::: Provided entries :::
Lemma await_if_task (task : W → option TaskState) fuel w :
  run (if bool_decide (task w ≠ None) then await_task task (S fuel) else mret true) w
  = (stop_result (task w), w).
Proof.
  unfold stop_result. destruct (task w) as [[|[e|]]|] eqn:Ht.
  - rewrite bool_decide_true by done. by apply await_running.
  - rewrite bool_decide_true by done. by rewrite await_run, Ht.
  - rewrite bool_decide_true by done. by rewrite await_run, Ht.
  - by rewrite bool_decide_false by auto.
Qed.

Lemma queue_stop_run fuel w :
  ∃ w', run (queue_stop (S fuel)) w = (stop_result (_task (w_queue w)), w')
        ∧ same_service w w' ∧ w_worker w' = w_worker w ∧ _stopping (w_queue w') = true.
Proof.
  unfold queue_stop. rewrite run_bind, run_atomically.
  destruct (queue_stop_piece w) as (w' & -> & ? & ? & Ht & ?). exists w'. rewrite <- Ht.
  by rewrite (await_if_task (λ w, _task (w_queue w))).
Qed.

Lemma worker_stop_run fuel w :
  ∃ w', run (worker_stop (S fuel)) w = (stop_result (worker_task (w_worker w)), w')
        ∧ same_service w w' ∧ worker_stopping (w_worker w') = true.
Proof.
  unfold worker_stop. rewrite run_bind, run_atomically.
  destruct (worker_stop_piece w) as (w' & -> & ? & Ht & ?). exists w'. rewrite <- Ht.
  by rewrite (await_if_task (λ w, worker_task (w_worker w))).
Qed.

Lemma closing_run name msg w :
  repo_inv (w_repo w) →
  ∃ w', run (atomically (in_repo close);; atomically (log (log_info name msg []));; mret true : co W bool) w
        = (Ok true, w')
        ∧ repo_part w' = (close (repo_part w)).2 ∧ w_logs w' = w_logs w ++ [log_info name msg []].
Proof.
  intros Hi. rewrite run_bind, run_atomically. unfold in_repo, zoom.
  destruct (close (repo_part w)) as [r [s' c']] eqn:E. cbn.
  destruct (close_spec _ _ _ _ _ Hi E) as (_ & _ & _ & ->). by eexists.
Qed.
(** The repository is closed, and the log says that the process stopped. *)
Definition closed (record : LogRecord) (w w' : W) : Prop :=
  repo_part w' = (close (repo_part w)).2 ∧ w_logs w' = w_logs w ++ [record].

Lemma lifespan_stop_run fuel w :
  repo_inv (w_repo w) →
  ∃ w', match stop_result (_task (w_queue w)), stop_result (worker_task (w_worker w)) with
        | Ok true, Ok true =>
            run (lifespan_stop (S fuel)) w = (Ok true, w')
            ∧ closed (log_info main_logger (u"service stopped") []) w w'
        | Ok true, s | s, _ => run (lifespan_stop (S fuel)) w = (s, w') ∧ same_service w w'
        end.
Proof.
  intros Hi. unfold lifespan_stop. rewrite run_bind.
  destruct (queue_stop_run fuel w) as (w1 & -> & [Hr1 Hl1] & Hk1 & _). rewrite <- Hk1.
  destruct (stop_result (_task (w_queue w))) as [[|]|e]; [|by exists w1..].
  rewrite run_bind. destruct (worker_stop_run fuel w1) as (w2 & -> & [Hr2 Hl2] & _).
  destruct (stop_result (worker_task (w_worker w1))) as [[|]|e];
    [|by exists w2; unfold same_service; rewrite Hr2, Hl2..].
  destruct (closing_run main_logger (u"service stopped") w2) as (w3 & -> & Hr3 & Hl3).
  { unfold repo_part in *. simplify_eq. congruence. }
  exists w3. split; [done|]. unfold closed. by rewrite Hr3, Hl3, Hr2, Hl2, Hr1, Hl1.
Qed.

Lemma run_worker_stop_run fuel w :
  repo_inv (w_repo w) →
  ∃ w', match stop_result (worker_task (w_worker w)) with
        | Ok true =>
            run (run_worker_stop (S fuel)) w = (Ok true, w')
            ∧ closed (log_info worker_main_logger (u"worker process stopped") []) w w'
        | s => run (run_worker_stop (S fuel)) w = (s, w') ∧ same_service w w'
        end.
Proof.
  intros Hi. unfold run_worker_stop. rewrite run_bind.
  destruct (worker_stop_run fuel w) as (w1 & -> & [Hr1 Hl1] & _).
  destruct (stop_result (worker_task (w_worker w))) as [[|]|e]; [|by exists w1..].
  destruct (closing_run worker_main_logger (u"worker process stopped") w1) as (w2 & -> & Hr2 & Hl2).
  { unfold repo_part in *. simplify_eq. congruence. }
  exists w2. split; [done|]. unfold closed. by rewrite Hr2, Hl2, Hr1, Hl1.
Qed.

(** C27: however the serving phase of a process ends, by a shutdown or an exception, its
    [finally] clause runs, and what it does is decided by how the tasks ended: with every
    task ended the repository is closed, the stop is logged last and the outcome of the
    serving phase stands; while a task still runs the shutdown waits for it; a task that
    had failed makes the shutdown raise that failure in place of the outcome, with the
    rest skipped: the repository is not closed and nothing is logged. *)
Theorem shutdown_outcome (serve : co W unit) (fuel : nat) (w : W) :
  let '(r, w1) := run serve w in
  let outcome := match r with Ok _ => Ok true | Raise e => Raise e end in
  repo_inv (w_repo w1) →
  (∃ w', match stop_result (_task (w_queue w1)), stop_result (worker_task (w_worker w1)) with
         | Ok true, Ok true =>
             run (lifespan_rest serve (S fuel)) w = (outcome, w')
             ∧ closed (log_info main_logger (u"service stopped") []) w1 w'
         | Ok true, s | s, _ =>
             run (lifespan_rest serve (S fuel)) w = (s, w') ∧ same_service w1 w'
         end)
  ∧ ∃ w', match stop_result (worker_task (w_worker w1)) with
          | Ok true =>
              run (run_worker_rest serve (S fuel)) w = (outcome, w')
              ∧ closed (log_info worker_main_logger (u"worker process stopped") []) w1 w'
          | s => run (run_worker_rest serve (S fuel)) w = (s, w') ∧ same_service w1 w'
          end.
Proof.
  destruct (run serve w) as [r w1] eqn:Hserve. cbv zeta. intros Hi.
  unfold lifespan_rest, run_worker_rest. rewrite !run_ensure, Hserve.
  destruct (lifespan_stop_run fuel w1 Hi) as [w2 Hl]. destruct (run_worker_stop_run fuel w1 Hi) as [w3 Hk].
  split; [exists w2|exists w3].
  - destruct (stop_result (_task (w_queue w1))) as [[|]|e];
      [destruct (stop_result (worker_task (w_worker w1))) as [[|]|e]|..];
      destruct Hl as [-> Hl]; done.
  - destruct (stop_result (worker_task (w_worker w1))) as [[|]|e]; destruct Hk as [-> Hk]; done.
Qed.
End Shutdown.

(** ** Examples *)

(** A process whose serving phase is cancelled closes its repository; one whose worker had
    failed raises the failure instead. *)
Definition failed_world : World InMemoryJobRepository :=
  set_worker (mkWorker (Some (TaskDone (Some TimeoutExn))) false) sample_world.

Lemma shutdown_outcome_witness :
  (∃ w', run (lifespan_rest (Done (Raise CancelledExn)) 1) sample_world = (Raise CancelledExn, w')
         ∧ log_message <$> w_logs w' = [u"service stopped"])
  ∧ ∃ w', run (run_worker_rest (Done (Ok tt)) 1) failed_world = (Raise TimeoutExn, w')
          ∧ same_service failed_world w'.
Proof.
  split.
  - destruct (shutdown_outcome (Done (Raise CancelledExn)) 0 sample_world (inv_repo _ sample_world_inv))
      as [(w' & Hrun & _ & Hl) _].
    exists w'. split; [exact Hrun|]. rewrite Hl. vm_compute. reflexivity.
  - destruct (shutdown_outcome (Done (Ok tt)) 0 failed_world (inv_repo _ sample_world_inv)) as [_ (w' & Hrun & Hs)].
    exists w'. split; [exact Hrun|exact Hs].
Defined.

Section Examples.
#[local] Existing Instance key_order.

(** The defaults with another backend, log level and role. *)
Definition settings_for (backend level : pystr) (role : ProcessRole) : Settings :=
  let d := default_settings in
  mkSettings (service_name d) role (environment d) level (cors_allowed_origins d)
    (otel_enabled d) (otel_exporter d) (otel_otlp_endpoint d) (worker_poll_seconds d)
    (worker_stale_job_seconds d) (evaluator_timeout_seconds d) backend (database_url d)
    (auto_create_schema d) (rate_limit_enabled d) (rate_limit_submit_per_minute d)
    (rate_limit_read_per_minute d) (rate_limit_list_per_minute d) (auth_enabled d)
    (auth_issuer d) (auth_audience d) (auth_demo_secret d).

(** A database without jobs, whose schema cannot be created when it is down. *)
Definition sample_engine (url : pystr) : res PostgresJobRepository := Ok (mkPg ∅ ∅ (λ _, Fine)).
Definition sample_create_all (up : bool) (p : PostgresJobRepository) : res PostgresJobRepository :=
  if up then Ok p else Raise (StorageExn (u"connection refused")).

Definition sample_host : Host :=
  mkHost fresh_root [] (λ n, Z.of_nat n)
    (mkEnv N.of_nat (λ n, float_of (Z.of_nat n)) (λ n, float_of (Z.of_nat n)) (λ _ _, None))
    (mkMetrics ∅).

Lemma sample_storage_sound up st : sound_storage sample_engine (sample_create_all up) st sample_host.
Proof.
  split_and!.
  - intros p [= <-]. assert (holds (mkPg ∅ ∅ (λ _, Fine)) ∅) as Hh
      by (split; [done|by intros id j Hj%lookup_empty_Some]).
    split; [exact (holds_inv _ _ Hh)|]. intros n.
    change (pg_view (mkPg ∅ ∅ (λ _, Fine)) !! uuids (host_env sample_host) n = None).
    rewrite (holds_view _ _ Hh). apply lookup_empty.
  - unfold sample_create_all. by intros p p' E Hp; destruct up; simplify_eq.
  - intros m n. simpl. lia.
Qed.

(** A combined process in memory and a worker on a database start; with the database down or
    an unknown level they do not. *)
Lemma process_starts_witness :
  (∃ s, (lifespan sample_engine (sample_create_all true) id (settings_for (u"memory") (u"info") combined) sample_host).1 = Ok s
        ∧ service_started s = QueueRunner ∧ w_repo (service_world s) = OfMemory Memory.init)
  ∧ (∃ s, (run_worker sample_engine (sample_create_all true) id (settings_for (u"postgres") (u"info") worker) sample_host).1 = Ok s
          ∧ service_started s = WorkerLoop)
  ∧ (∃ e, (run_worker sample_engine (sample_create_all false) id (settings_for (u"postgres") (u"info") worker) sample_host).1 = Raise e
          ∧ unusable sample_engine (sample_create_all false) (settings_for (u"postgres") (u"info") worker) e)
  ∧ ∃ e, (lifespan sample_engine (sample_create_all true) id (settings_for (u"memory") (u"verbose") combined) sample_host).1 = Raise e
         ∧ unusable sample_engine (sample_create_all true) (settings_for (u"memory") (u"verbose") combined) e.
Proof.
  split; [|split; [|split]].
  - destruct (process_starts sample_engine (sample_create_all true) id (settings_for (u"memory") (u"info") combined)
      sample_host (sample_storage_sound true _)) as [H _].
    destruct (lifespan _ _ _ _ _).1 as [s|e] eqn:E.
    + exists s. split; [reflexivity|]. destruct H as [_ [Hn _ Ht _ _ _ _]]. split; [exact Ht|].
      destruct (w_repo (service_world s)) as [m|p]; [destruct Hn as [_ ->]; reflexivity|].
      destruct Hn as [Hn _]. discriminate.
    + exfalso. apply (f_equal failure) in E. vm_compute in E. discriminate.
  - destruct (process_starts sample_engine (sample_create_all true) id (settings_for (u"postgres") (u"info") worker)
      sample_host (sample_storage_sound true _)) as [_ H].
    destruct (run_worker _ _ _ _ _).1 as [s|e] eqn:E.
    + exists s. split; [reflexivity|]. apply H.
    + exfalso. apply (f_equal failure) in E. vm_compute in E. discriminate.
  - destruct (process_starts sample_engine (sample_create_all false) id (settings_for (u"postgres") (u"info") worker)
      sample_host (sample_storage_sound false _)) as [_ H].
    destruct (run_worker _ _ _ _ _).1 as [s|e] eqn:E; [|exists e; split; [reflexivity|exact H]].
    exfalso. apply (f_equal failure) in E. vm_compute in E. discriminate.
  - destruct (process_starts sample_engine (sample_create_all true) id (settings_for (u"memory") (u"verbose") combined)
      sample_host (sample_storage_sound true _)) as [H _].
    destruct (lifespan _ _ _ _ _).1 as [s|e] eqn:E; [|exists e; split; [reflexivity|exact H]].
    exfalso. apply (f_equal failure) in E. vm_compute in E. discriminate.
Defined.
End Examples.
:::
::: Provided entries :::
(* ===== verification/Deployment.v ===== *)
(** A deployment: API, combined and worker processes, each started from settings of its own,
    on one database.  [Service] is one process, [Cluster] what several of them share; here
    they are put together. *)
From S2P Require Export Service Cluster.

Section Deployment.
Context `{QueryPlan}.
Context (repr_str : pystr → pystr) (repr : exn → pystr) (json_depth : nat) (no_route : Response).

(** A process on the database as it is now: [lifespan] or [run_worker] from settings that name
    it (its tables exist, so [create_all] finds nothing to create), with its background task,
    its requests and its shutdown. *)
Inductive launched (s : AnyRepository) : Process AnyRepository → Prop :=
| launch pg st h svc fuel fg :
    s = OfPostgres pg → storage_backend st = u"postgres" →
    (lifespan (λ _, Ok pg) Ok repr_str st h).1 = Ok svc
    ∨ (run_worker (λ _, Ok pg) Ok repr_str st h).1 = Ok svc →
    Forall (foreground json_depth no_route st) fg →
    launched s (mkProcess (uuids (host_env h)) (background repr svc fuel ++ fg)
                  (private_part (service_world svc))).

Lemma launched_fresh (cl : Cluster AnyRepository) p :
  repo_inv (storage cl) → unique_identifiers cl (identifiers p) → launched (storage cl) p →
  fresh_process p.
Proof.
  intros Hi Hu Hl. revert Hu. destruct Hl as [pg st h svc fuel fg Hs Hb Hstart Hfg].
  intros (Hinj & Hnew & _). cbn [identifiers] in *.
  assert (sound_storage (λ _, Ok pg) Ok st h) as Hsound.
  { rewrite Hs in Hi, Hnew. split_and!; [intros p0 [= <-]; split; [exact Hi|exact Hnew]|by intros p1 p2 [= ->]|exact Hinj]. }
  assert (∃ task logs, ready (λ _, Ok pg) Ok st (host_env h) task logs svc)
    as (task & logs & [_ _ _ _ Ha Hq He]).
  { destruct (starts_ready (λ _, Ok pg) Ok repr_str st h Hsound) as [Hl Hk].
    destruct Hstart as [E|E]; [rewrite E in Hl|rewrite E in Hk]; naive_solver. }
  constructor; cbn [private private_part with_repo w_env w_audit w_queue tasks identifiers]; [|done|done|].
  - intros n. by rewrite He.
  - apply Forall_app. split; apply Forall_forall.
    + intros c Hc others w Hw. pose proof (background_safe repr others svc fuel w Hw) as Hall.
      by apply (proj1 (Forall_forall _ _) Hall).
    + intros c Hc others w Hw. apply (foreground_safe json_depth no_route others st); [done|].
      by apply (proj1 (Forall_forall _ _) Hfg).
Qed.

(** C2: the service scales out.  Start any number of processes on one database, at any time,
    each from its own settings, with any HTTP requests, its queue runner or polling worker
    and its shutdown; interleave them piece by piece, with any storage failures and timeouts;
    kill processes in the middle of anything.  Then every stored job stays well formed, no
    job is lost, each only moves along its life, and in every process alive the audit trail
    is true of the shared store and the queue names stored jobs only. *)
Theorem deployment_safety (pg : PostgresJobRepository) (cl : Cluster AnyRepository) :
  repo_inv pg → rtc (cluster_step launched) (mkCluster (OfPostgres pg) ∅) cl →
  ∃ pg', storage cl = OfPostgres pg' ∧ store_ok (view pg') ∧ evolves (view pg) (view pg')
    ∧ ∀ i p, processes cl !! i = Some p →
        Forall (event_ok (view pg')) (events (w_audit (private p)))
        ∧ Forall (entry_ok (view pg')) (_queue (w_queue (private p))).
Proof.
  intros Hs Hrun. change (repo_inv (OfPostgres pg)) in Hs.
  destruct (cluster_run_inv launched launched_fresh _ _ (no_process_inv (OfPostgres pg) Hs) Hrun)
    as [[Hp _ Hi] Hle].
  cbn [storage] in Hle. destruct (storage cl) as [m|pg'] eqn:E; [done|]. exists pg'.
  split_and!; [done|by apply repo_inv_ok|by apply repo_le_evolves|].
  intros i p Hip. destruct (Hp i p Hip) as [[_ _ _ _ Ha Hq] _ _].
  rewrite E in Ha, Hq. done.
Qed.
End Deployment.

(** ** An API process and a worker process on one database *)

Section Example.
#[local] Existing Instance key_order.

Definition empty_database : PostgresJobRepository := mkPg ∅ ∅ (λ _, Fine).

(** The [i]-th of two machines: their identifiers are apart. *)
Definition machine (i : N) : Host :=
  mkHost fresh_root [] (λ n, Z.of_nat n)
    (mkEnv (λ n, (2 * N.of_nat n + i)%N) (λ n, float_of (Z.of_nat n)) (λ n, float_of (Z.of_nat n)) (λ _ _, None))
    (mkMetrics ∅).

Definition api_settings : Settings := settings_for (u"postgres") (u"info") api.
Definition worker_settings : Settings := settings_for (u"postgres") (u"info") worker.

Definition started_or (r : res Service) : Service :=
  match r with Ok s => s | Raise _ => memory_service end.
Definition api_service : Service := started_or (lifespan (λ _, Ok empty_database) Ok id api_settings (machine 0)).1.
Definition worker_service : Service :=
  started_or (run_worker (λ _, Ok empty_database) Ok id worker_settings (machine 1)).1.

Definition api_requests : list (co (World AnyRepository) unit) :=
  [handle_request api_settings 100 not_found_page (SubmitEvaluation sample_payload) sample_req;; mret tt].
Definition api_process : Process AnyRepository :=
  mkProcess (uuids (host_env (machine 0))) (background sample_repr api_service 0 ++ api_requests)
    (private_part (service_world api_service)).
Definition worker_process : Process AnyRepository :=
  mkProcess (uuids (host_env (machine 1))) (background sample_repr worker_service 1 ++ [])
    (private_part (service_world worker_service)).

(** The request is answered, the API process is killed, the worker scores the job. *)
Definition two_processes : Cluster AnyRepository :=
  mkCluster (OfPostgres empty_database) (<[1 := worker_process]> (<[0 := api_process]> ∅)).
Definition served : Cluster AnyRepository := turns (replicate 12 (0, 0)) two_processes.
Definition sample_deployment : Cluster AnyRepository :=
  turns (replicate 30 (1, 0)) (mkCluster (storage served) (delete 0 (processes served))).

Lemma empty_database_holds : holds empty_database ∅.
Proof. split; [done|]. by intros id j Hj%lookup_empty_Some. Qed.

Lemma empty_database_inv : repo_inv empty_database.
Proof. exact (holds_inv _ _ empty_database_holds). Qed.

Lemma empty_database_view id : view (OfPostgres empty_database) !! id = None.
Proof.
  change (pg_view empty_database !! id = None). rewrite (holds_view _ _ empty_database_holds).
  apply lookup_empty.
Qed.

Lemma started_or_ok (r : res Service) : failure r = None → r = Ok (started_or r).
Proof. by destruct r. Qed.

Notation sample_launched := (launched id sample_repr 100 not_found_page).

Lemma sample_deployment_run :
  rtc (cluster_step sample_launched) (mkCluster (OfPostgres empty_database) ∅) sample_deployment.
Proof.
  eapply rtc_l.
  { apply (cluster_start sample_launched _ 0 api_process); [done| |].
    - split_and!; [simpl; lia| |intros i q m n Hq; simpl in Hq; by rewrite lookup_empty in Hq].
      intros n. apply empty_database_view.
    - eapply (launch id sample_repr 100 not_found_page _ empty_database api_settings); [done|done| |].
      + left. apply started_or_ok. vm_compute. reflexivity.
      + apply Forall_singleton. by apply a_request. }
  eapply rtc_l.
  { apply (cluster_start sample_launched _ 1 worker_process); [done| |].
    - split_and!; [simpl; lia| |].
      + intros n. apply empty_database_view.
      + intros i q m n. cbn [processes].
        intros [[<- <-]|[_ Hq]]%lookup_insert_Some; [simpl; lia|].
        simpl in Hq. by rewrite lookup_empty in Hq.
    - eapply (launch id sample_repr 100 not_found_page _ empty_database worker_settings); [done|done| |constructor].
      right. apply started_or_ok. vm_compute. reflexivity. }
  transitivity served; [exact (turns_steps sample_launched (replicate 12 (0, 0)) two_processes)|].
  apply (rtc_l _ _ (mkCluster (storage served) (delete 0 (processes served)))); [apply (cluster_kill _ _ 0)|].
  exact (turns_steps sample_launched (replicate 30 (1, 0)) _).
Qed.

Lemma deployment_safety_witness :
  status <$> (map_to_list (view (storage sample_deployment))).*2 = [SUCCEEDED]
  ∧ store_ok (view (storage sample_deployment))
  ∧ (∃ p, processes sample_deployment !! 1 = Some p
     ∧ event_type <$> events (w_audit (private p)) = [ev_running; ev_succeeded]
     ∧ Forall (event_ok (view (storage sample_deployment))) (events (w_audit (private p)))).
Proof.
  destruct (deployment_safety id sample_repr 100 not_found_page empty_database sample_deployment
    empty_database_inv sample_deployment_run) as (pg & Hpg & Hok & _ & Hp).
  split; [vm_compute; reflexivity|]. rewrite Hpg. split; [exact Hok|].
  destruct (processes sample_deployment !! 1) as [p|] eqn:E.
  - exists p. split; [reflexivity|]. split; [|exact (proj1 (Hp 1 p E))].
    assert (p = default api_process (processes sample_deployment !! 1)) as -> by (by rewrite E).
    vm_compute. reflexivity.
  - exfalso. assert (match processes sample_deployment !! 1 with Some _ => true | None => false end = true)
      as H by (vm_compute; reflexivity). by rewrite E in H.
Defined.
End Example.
:::
▶ Instructions for the task:
For the records above, state the number of lines that contain "verbose", and provide nothing further.

▶ Response to the exercise:
3